(** C6, as the code has it.  When no call raises, the threaded driver and
    the streamed driver each invoke init, simulate and teardown for a plan
    in that order, once each.  The source has no exception handler.  Under
    any behaviour of the collaborators, a driver that ends with the
    exception of a simulation has invoked no teardown: not for the plan in
    [solverThread], not for any plan in [multiSolver].  And when the
    simulation of the plan, or in [multiSolver] of any one of the plans,
    raises whenever it is called, the driver does end with an uncaught
    exception and without any teardown; if only simulations raise, the
    exception is that of the plan's simulation in [solverThread], and in
    [multiSolver] that of the first plan whose simulation raises. *)
Theorem driver_sequence
  (raises : list call -> call -> bool)
  (kernel : list call -> TOptionPlan -> Z -> TOptionValue) :
  ((forall h c, raises h c = false) ->
   (forall plan w, exists values,
       solverThread raises kernel plan w =
         (mkWorld (trace w ++ threaded_calls plan) values, Done tt) /\
       List.filter (driver_call_on (Plan.device plan)) (threaded_calls plan) =
         [Init plan (Plan.device plan); Simulate plan (Plan.device plan);
          Close plan (Plan.device plan)]) /\
   (forall plans w, exists values,
       multiSolver raises kernel plans (Z.of_nat (length plans)) w =
         (mkWorld (trace w ++ streamed_calls plans) values, Done tt) /\
       forall i p, plans !! i = Some p ->
         List.filter (driver_call_on (Z.of_nat i)) (streamed_calls plans) =
           [Init p (Z.of_nat i); Simulate p (Z.of_nat i); Close p (Z.of_nat i)])) /\
  (forall plan w w' c,
      solverThread raises kernel plan w = (w', Uncaught c) ->
      is_simulate c = true ->
      exists calls, trace w' = trace w ++ calls /\ List.filter is_close calls = []) /\
  (forall plans nPlans w w' c,
      multiSolver raises kernel plans nPlans w = (w', Uncaught c) ->
      is_simulate c = true ->
      exists calls, trace w' = trace w ++ calls /\ List.filter is_close calls = []) /\
  (forall plan w,
      (forall h, raises h (Simulate plan (Plan.device plan)) = true) ->
      exists w' c calls,
        solverThread raises kernel plan w = (w', Uncaught c) /\
        trace w' = trace w ++ calls /\
        List.filter is_close calls = [] /\
        ((forall h e, is_simulate e = false -> raises h e = false) ->
         c = Simulate plan (Plan.device plan))) /\
  (forall plans k p w,
      plans !! k = Some p ->
      (forall h, raises h (Simulate p (Z.of_nat k)) = true) ->
      exists w' c calls,
        multiSolver raises kernel plans (Z.of_nat (length plans)) w = (w', Uncaught c) /\
        trace w' = trace w ++ calls /\
        List.filter is_close calls = [] /\
        ((forall h e, is_simulate e = false -> raises h e = false) ->
         exists j q, (j <= k)%nat /\ plans !! j = Some q /\
                     c = Simulate q (Z.of_nat j))).
Proof.
  split; [|split; [|split; [|split]]].
  - intros quiet. split.
    + intros plan w.
      destruct (solverThread_quiet raises kernel plan quiet w) as ([] & values & Hrun & _).
      exists values. split; [exact Hrun|].
      unfold threaded_calls. cbn. now rewrite Z.eqb_refl.
    + intros plans w.
      destruct (multiSolver_quiet raises kernel plans quiet w) as ([] & values & Hrun & _).
      exists values. split; [exact Hrun|]. apply streamed_driver_calls.
  - intros plan w w' c Hrun Hc.
    exact (solverThread_raise_spares raises kernel plan w w' c Hrun Hc).
  - intros plans nPlans w w' c Hrun Hc.
    exact (multiSolver_raise_spares raises kernel plans nPlans w w' c Hrun Hc).
  - intros plan w Hsim.
    destruct (solverThread_stuck raises kernel plan w Hsim) as (w' & c & calls & Hrun & Ht & Hf).
    exists w', c, calls. split; [exact Hrun|]. split; [exact Ht|]. split; [exact Hf|].
    intros Honly.
    rewrite (solverThread_simulate_raises raises kernel plan w Honly Hsim) in Hrun.
    now injection Hrun as _ <-.
  - intros plans k p w Hp Hsim.
    destruct (multiSolver_stuck raises kernel plans k p w Hp Hsim)
      as (w' & c & calls & Hrun & Ht & Hf).
    exists w', c, calls. split; [exact Hrun|]. split; [exact Ht|]. split; [exact Hf|].
    intros Honly.
    destruct (multiSolver_first_raise raises kernel plans k p w Honly Hp Hsim)
      as (j & q & w1 & Hj & Hq & Hrun1).
    exists j, q. split; [exact Hj|]. split; [exact Hq|].
    rewrite Hrun1 in Hrun. now injection Hrun as _ <-.
Qed.

Lemma driver_sequence_witness :
  (exists values,
      solverThread never_raises scenario_kernel (Plan.mk 0 4 0 0 262144 4) empty_world =
      (mkWorld (threaded_calls (Plan.mk 0 4 0 0 262144 4)) values, Done tt)) /\
  (List.filter (driver_call_on 1)
     (streamed_calls [Plan.mk 0 4 0 0 262144 4; Plan.mk 1 4 4 4 262144 4]) =
   [Init (Plan.mk 1 4 4 4 262144 4) 1; Simulate (Plan.mk 1 4 4 4 262144 4) 1;
    Close (Plan.mk 1 4 4 4 262144 4) 1]) /\
  (exists calls,
      trace (fst (solverThread simulate_raises scenario_kernel
                    (Plan.mk 0 4 0 0 262144 4) empty_world)) = calls /\
      List.filter is_close calls = []) /\
  (exists calls,
      trace (fst (multiSolver second_simulate_raises scenario_kernel
                    [Plan.mk 0 4 0 0 262144 4; Plan.mk 1 4 4 4 262144 4] 2
                    empty_world)) = calls /\
      List.filter is_close calls = []) /\
  (exists w' calls,
      solverThread simulate_raises scenario_kernel (Plan.mk 0 4 0 0 262144 4) empty_world =
        (w', Uncaught (Simulate (Plan.mk 0 4 0 0 262144 4) 0)) /\
      trace w' = calls /\ List.filter is_close calls = []) /\
  (exists w' calls,
      multiSolver second_simulate_raises scenario_kernel
        [Plan.mk 0 4 0 0 262144 4; Plan.mk 1 4 4 4 262144 4] 2 empty_world =
        (w', Uncaught (Simulate (Plan.mk 1 4 4 4 262144 4) 1)) /\
      trace w' = calls /\ List.filter is_close calls = []).
Proof.
  split; [|split; [|split; [|split; [|split]]]].
  - destruct (proj1 (proj1 (driver_sequence never_raises scenario_kernel)
                       (fun _ _ => eq_refl))
                (Plan.mk 0 4 0 0 262144 4) empty_world) as (values & Hrun & _).
    exists values. exact Hrun.
  - destruct (proj2 (proj1 (driver_sequence never_raises scenario_kernel)
                       (fun _ _ => eq_refl))
                [Plan.mk 0 4 0 0 262144 4; Plan.mk 1 4 4 4 262144 4] empty_world)
      as (values & _ & Hcalls).
    exact (Hcalls 1%nat (Plan.mk 1 4 4 4 262144 4) eq_refl).
  - destruct (proj1 (proj2 (driver_sequence simulate_raises scenario_kernel))
                (Plan.mk 0 4 0 0 262144 4) empty_world _ _ eq_refl eq_refl)
      as (calls & Ht & Hf).
    exists calls. split; [exact Ht|exact Hf].
  - destruct (proj1 (proj2 (proj2 (driver_sequence second_simulate_raises scenario_kernel)))
                [Plan.mk 0 4 0 0 262144 4; Plan.mk 1 4 4 4 262144 4] 2 empty_world
                _ _ eq_refl eq_refl)
      as (calls & Ht & Hf).
    exists calls. split; [exact Ht|exact Hf].
  - destruct (proj1 (proj2 (proj2 (proj2 (driver_sequence simulate_raises scenario_kernel))))
                (Plan.mk 0 4 0 0 262144 4) empty_world (fun _ => eq_refl))
      as (w' & c & calls & Hrun & Ht & Hf & Hc).
    exists w', calls. split; [|split; [exact Ht|exact Hf]].
    rewrite Hrun. f_equal. f_equal. apply Hc.
    intros h e He. unfold simulate_raises. exact He.
  - destruct (proj2 (proj2 (proj2 (proj2 (driver_sequence second_simulate_raises
                                            scenario_kernel))))
                [Plan.mk 0 4 0 0 262144 4; Plan.mk 1 4 4 4 262144 4] 1%nat
                (Plan.mk 1 4 4 4 262144 4) empty_world eq_refl (fun _ => eq_refl))
      as (w' & c & calls & Hrun & Ht & Hf & Hc).
    exists w', calls. split; [|split; [exact Ht|exact Hf]].
    destruct (Hc ltac:(intros h e He; destruct e; try reflexivity; discriminate))
      as (j & q & Hj & Hq & ->).
    destruct j as [|[|j]]; [| |lia]; cbn in Hq; injection Hq as <-.
    + vm_compute in Hrun. discriminate.
    + exact Hrun.
Defined.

### WHAT IS NEEDED
Of all the entries above, repeat only the lines from the line that has "plans !! k = Some p ->" to the line that has "- intros plan w Hsim.", both lines included, exactly.

### TASK RESULT
      plans !! k = Some p ->
      (forall h, raises h (Simulate p (Z.of_nat k)) = true) ->
      exists w' c calls,
        multiSolver raises kernel plans (Z.of_nat (length plans)) w = (w', Uncaught c) /\
        trace w' = trace w ++ calls /\
        List.filter is_close calls = [] /\
        ((forall h e, is_simulate e = false -> raises h e = false) ->
         exists j q, (j <= k)%nat /\ plans !! j = Some q /\
                     c = Simulate q (Z.of_nat j))).
Proof.
  split; [|split; [|split; [|split]]].
  - intros quiet. split.
    + intros plan w.
      destruct (solverThread_quiet raises kernel plan quiet w) as ([] & values & Hrun & _).
      exists values. split; [exact Hrun|].
      unfold threaded_calls. cbn. now rewrite Z.eqb_refl.
    + intros plans w.
      destruct (multiSolver_quiet raises kernel plans quiet w) as ([] & values & Hrun & _).
      exists values. split; [exact Hrun|]. apply streamed_driver_calls.
  - intros plan w w' c Hrun Hc.
    exact (solverThread_raise_spares raises kernel plan w w' c Hrun Hc).
  - intros plans nPlans w w' c Hrun Hc.
    exact (multiSolver_raise_spares raises kernel plans nPlans w w' c Hrun Hc).
  - intros plan w Hsim.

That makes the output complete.